2020 ABD seçimleri olan rollercoaster bükülmeye ve dönmeye devam ediyor. Başkan Donald Trump’ın Covid-19 teşhisinin “Ekim sürprizinden” önce bile, anketler onun için pek iyi görünmüyordu. Şimdi Trump, zaman ilerlerken ABD başkanlığı yarışında bizzat mücadele etmekten geri çekildi. Bu, bir Trump kaybının kaçınılmaz bir sonuç olduğu anlamına gelmez … ancak bu, potansiyel bir Joe Biden hükümetinin politikada ikinci bir Trump yönetiminden nasıl farklılaşacağını değerlendirme zamanının geldiği anlamına gelir. Cevap sizi şaşırtacak.

Trump’ın son yıllarda sayısız çılgın manşetlere yol açtığı dış ilişkilerle başlayın. ABD’yi Paris İklim Anlaşması’ndan çekmek. İran nükleer anlaşmasından uzaklaşmak. Küresel bir pandemi sırasında Dünya Sağlık Örgütü’nü terk etmek. ABD’nin NATO’ya taahhütleri hakkında şüpheler ekiyor. Kuzey Kore ile yakınlaşma girişimi. ABD Büyükelçiliğini Kudüs’e taşımak ve İsrail’in Golan Tepeleri üzerindeki egemenliğini tanımak. Çin ile teknolojik bir soğuk savaş başlatmak. Ve hem müttefikleri hem de düşmanları hedef alan sayılamayacak kadar çok ticaret tehdidi.

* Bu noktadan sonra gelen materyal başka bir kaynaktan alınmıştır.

(** * webdl: selector parsing, URL resolution, extraction and the crawl loop

    A shallow embedding of the Go package [web] of frizinak/webdl
    ([selector.go], [web.go] and the files that define [HREF] and
    [page]) and the properties its design document states about it.

    Go strings are byte strings: they are modelled by [string] (lists of
    [ascii] bytes).  Go [int] values that are used as slice indices are
    modelled by [nat]; the [uint64] counters of [Recurse] are modelled by
    [Z] with their wrap-around modulo [2^64] written out. *)

From stdpp Require Import gmap strings list fin_maps.
From Stdlib Require Import ZArith Ascii String Lia.

Local Open Scope string_scope.

(** ** Results and errors *)

(** Go's [error] values that the package produces or passes on. *)
Inductive error : Type :=
| Canceled                     (* context.Canceled *)
| DeadlineExceeded             (* context.DeadlineExceeded *)
| ErrURL (msg : string)        (* url.Error from net/url *)
| ErrOther (msg : string).     (* any other error: network, HTML, callback *)

(** A Go pair [(value, error)] of which exactly one side is meaningful. *)
Inductive result (A : Type) : Type :=
| Ok (a : A)
| Err (e : error).
Arguments Ok {A} a.
Arguments Err {A} e.

#[global] Instance error_eq_dec : EqDecision error.
Proof. solve_decision. Defined.

(** ** The fragment of Go's standard library the package calls

    [strings] and [regexp] are not part of the repository.  The
    functions below model the calls that [selector.go] makes. *)

Module GoStrings.

Definition byte_of (c : ascii) : N := N_of_ascii c.

(** [strings.Split(s, ",")]: one more piece than there are commas. *)
Fixpoint Split_comma (s : string) : list string :=
  match s with
  | EmptyString => [EmptyString]
  | String c s' =>
      if Ascii.eqb c "," then EmptyString :: Split_comma s'
      else match Split_comma s' with
           | h :: t => String c h :: t
           | [] => [String c EmptyString]
           end
  end.

(** String reversal, used to look at a string from its end. *)
Fixpoint rev_append_string (s acc : string) : string :=
  match s with
  | EmptyString => acc
  | String c s' => rev_append_string s' (String c acc)
  end.
Definition rev_string (s : string) : string := rev_append_string s EmptyString.

(** UTF-8 encodings of the runes with Unicode's White_Space property
    ([unicode.IsSpace]): U+0009..U+000D, U+0020, U+0085, U+00A0,
    U+1680, U+2000..U+200A, U+2028, U+2029, U+202F, U+205F, U+3000. *)
Definition space_rune (bs : list N) : bool :=
  match bs with
  | [b] => ((9 <=? b) && (b <=? 13) || (b =? 32))%N
  | [194%N; b] => ((b =? 133) || (b =? 160))%N
  | [225%N; 154%N; 128%N] => true
  | [226%N; 128%N; b] =>
      ((128 <=? b) && (b <=? 138) || (b =? 168) || (b =? 169) || (b =? 175))%N
  | [226%N; 129%N; 159%N] => true
  | [227%N; 128%N; 128%N] => true
  | _ => false
  end.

Ancak, bu hareketlerin yarattığı tüm kısa vadeli karışıklığa rağmen Trump, son dört yılda dünyanın jeopolitik yörüngesini kökten değiştirmeyi başaramadı (en azından henüz değil). ABD teoride Paris, DSÖ ve İran nükleer anlaşmasını terk etti, ancak hiçbir şey bir Başkan Biden tarafından göreve başladıktan sonra geri alınamaz. Tüm sözlü saldırılara rağmen, ABD NATO’nun bir parçası olarak kaldı. Kuzey Kore, son zirvelere rağmen, Trump göreve gelmeden önce olduğu gibi aynı tehdidi oluşturuyor. Ve Çin söz konusu olduğunda, her iki taraf da Trump göreve başlamadan önce Çin’in jeopolitik yükselişi hakkında pek çok endişe duyuyordu. Ayrıca,

Bu, aslında bir Biden başkanlığının dış politikada öncekinden çok farklı olmayacağı anlamına geliyor. Yüzeyde, Biden Paris, DSÖ ve İran nükleer anlaşmasına yeniden katılacak, hatta bazı müzakereler daha gerekli olsa bile; NATO müttefikleri (geleneksel ABD’li ortaklar hakkında hiçbir şey söylememek gerekirse), tarihsel ittifakları istikrarsızlaştırmak için kendi yollarından çıkmayan bir ABD başkanının dönüşüyle ​​de güvence alacaklar. Ancak daha önemli gelişmelerde, Biden ekibi, Trump yönetiminde kurulan yeni Ortadoğu’nun sınırlarını sessizce kabul edecek (aslında, BAE-Bahreyn-İsrail arasındaki ilişkilerin normalleşmesi şu anda dünyanın en az takdir edilen hikayelerinden biri. ). ABD, Biden yönetimindeki iki partili ivme göz önüne alındığında, Çin’e karşı sert tavrını sürdürecektir. Ama burada bile

ABD iç politikası, Biden galibiyetiyle daha büyük ölçüde değişecek ve bunun çoğu, Covid-19’un yarattığı acil tehditle ilgili. Trump ekibiyle karşılaştırıldığında, bir Biden yönetimi, pandemiyi aktif olarak onlara karşı çalışmak yerine kontrol altına almak için ABD bilim topluluğu ile çalışmaya hazır. Demokratların Senato çoğunluğunu da ele geçirip getiremeyeceğine bağlı olarak, Biden yönetimi altında çok daha fazla hükümet teşviki de muhtemeldir. Dört yıllık bir Trump başkanlığı, aynı zamanda, geleneksel olarak merkezci Biden’i de yanlarına alarak çok daha fazla sola kayan bir Demokrat üssün ortaya çıkmasına neden oldu – eğer Demokratlar Senato’nun kontrolünü ele geçirirse, şirketler ve en tepede çok daha yüksek vergiler görmeyi umuyoruz Trump vergi indirimleri geri çekildikçe% 1, federal gözetim ve müdahaleyi daha az tartışmalı hale getiren salgın kurtarma paketleriyle daha da kolay hale getirilen bir hareket. Demokratlar Senatoyu ele geçirmeseler bile, bir Başkan Biden, özellikle iklim ve çevre cephesinde düzenleyici politika yoluyla önemli değişiklikler getirecektir.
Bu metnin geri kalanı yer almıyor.